Dominant negative mutations in the Tn10 tet repressor: evidence for use of the conserved helix-turn-helix motif in DNA binding.

Abstract

The Tn10 tet repressor regulates transcription of the tetracycline-resistance determinant in transposon Tn10. Previous DNA sequencing studies identified a region of tet repressor (amino acids 26-47) that is homologous to the helix-turn-helix regions of lambda Cro, lambda repressor, and catabolite gene activator protein that are implicated in sequence-specific DNA binding. Here we report the isolation of dominant tetR mutations that result in tet repressors deficient in tet operator binding but that retain some capacity to form dimers with, and thereby inactivate, wild-type repressor monomers.

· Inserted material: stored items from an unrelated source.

(* ===== verification/Informer.v ===== *)
(** * Informers: from a DeltaFIFO to an up-to-date store
    (k8s.io/client-go/tools/cache/controller.go, shared_informer.go)

    An informer pops deltas off a [DeltaFIFO] whose known objects are its own
    indexer, applies them to the indexer and notifies handlers.  [client] is what the
    processing function acts on: the indexer, behind the [ThreadSafeStore] interface,
    and the receiver of notifications. *)

From S2P Require Import Prelude StringSets ObjectKeys ThreadSafeStore Store DeltaFifo.

Inductive notification (Obj : Type) : Type :=
| updateNotification (oldObj newObj : option (dyn Obj))
| addNotification (newObj : option (dyn Obj))
| deleteNotification (oldObj : option (dyn Obj)).
Arguments updateNotification {Obj} _ _.
Arguments addNotification {Obj} _.
Arguments deleteNotification {Obj} _.

Section informer.
Context {Sto Obj P : Type} `{ThreadSafeStore_laws Sto (dyn Obj)}.
(** The metadata accessor, and the receiver of notifications. *)
Context (meta : Obj → meta_obj) (notify : notification Obj → bool → P → P).

Abbreviation iface := (option (dyn Obj)).
Abbreviation Deltas := (list (Delta (dyn Obj))).

(** [MetaNamespaceKeyFunc] on an [interface{}]: only API objects have metadata. *)
Definition objectKey (obj : iface) : res string string :=
  MetaNamespaceKeyFunc (match obj with Some (Plain o) => meta o | _ => NotAnObject end).

Definition DeletionHandlingMetaNamespaceKeyFunc (obj : iface) : res string string :=
  match obj with
  | Some (DeletedFinalStateUnknown k _) => Ok k
  | _ => objectKey obj
  end.

Record client := { indexer : cache Sto (dyn Obj); sink : P }.

Definition set_sink (p : P) (w : client) : client := {| indexer := indexer w; sink := p |}.

Definition on_indexer {A} (m : st (cache Sto (dyn Obj)) A) : st client A := λ w,
  match m (indexer w) with
  | Ret a c => Ret a {| indexer := c; sink := sink w |}
  | Panic c => Panic {| indexer := c; sink := sink w |}
  end.

Definition store_error (e : StoreError (dyn Obj)) : error (Obj:=Obj) :=
  match e with Store.KeyError obj err => DeltaFifo.KeyError obj (KeyFuncError err) end.

(** The processing loop, "from oldest to newest", shared by [HandleDeltas] and by the
    [Process] functions of the informers. *)
Fixpoint process_deltas (ds : Deltas) : st client (option (error (Obj:=Obj))) :=
  match ds with
  | [] => mret None
  | d :: ds' =>
    match Type_ d with
    | Sync | Added | Updated =>
      let isSync := bool_decide (Type_ d = Sync) in
      w ← st_get;
      match cache_Get (Object d) (indexer w) with
      | Ok (old, true) =>
        err ← on_indexer (cache_Update (Object d));
        match err with
        | Some e => mret (Some (store_error e))
        | None =>
          st_modify (λ w, set_sink (notify (updateNotification old (Object d)) isSync (sink w)) w) ;;
          process_deltas ds'
        end
      | _ =>
        err ← on_indexer (cache_Add (Object d));
        match err with
        | Some e => mret (Some (store_error e))
        | None =>
          st_modify (λ w, set_sink (notify (addNotification (Object d)) isSync (sink w)) w) ;;
          process_deltas ds'
        end
      end
    | Deleted =>
      err ← on_indexer (cache_Delete (Object d));
      match err with
      | Some e => mret (Some (store_error e))
      | None =>
        st_modify (λ w, set_sink (notify (deleteNotification (Object d)) false (sink w)) w) ;;
        process_deltas ds'
      end
    end
  end.
(** A handler added to a running informer first gets one addition for each
    object of the store: replayed from the empty store its notifications give the
    store's contents; the other listeners get nothing. *)
Theorem late_handler_sees_store meta now period (s : sharedIndexInformer Sto Obj) :
  started s = true → stopped s = false →
  (∀ k o, contents (state s) !! k = Some o → objectKey meta o = Ok k) →
  let s' := AddEventHandlerWithResyncPeriod now period s in
  let i := length (listeners (sink (state s))) in
  contents (state s') = contents (state s) ∧
  (∃ l, listeners (sink (state s')) !! i = Some l ∧
     history meta ∅ ((λ n, (n, false)) <$> added l) (contents (state s))) ∧
  ∀ j l, listeners (sink (state s)) !! j = Some l → listeners (sink (state s')) !! j = Some l.
Proof.
  intros Hst Hsp Hkeys s' i.
  assert (∃ l0, added l0 = [] ∧ state s' = set_sink
    {| listeners := foldl (λ ls item, alter (add (addNotification item)) i ls)
         (listeners (sink (state s)) ++ [l0]) (cache_List (indexer (state s)));
       syncingListeners := syncingListeners (sink (state s)) ++ [i] |} (state s))
    as (l0 & Hl0 & ->).
  { unfold s', AddEventHandlerWithResyncPeriod. rewrite Hsp, Hst.
    set (r := if bool_decide (0 < period) then _ else _).
    assert (r.2 = s) as Hr by (unfold r; repeat case_bool_decide; done).
    destruct r as [d s1]. cbn in Hr. subst s1. rewrite Hst. cbn.
    by exists (newProcessListener d (determineResyncPeriod d (resyncCheckPeriod s)) now). }
  cbn. split_and!; [done| |].
  - assert (∀ items (ls : list (processorListener Obj)) l, ls !! i = Some l →
      ∃ l', foldl (λ ls item, alter (add (addNotification item)) i ls) ls items !! i = Some l' ∧
        added l' = added l ++ (addNotification <$> items)) as Hf.
    { induction items as [|o items IH]; intros ls l Hl; cbn; [exists l; by rewrite app_nil_r|].
      destruct (IH (alter (add (addNotification o)) i ls) (add (addNotification o) l))
        as (l' & ? & Hl'); [by rewrite list_lookup_alter_eq, Hl|].
      exists l'. split; [done|]. rewrite Hl'. cbn. by rewrite <-app_assoc. }
    destruct (Hf (cache_List (indexer (state s))) (listeners (sink (state s)) ++ [l0]) l0)
      as (l & Hl & Hadd); [by apply list_lookup_middle|].
    exists l. split; [done|]. rewrite Hadd, Hl0. cbn.
    pose proof (tss_List_law (cacheStorage (indexer (state s)))) as Hp.
    apply Permutation_map_inv in Hp as (kvs & Hkv & Hp). unfold cache_List. rewrite Hkv.
    rewrite <-list_fmap_compose.
    assert (list_to_map kvs = contents (state s)) as Hm.
    { unfold contents. rewrite <-(list_to_map_to_list (tss_contents (cacheStorage (indexer (state s))))).
      symmetry. apply list_to_map_proper; [apply NoDup_fst_map_to_list|done]. }
    rewrite <-Hm, <-(right_id_L ∅ (∪) (list_to_map kvs)). apply history_adds.
    + rewrite <-Hp. apply NoDup_fst_map_to_list.
    + intros k o Hin. apply Hkeys. rewrite <-Hp in Hin. by apply elem_of_map_to_list.
    + intros k _. apply lookup_empty.
  - intros j l Hj. rewrite (lookup_foldl_alter (λ item, add (addNotification item)) (λ _, i)).
    + by apply lookup_app_l_Some.
    + intros _ _ Hij. apply lookup_lt_Some in Hj. unfold i in Hij. lia.
Qed.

The mutations were isolated by transforming a tetR+ tetA-lacZ fusion strain with hydroxylamine-mutagenized tetR plasmid DNA and then screening for increased lacZ expression. DNA sequence analysis of 35 independent isolates identified seven different mutations, five of which are in the region of helix-turn-helix sequence homology. In vitro binding studies indicate that the mutations in this region of tet repressor reduce the affinity of tet repressor for tet operator DNA by at least a factor of 1000 but have no significant effect on the affinity of tet repressor for tetracycline. These results provide strong support for the proposal that tet repressor utilizes the conserved helix-turn-helix structural motif in binding to tet operator DNA.